• **DATA SUPPLIED**
>>>>

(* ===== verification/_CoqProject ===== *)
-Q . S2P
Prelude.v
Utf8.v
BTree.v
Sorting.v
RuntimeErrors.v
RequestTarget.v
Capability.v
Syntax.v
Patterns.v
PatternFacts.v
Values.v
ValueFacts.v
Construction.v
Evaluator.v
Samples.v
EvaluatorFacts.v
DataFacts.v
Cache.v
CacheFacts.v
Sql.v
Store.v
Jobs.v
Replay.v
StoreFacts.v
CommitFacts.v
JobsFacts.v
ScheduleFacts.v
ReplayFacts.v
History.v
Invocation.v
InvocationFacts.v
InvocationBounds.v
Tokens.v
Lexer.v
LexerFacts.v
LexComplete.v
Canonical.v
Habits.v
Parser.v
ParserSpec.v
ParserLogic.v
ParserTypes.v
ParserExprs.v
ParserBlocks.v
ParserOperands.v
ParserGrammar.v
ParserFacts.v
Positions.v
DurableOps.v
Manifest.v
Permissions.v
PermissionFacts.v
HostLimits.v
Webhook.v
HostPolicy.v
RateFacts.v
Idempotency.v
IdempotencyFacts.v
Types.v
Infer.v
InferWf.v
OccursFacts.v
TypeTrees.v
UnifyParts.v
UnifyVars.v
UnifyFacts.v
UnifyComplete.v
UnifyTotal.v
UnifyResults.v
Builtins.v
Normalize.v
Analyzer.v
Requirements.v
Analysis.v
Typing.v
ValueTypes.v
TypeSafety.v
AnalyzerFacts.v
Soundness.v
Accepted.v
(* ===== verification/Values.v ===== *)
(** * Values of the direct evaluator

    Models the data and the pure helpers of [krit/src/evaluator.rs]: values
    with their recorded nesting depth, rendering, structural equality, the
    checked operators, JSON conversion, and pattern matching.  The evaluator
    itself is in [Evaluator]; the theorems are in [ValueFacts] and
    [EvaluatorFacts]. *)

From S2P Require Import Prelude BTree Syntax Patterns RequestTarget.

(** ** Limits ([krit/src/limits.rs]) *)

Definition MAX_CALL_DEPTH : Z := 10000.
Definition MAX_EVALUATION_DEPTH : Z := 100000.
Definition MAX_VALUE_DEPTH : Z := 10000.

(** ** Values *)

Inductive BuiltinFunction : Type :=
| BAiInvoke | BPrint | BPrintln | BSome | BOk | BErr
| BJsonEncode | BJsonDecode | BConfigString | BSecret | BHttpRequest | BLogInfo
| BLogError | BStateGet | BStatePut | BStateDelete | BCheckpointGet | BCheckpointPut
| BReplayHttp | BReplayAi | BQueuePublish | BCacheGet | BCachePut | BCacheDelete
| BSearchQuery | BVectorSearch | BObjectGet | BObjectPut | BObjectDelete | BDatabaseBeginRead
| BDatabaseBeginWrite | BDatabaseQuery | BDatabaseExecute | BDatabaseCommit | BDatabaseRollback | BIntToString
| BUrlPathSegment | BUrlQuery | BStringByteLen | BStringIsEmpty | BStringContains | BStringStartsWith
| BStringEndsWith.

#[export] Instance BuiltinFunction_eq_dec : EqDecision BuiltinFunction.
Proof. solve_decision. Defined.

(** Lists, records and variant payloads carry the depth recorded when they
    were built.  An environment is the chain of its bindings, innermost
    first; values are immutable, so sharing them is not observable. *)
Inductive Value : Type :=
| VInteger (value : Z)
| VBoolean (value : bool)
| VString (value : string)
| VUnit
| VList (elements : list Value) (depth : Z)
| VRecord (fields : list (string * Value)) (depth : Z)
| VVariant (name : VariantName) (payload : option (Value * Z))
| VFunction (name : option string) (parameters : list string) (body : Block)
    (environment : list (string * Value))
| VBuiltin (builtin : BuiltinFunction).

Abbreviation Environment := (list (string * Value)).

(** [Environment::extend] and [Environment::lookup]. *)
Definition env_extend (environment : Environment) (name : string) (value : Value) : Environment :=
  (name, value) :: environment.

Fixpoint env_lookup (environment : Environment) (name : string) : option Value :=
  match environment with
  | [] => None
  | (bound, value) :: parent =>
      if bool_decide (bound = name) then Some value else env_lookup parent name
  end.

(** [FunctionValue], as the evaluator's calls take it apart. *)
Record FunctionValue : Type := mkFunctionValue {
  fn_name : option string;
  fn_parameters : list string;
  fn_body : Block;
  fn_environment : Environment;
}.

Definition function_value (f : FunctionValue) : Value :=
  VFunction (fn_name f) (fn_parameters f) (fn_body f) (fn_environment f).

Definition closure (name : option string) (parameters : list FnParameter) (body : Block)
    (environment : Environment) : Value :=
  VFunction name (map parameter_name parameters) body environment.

<<<<

• **PROBLEM TO SOLVE**
Would you please copy every line from the listing above that contains the word "BTree"?

• **EXPECTED ANSWER**
BTree.v
From S2P Require Import Prelude BTree Syntax Patterns RequestTarget.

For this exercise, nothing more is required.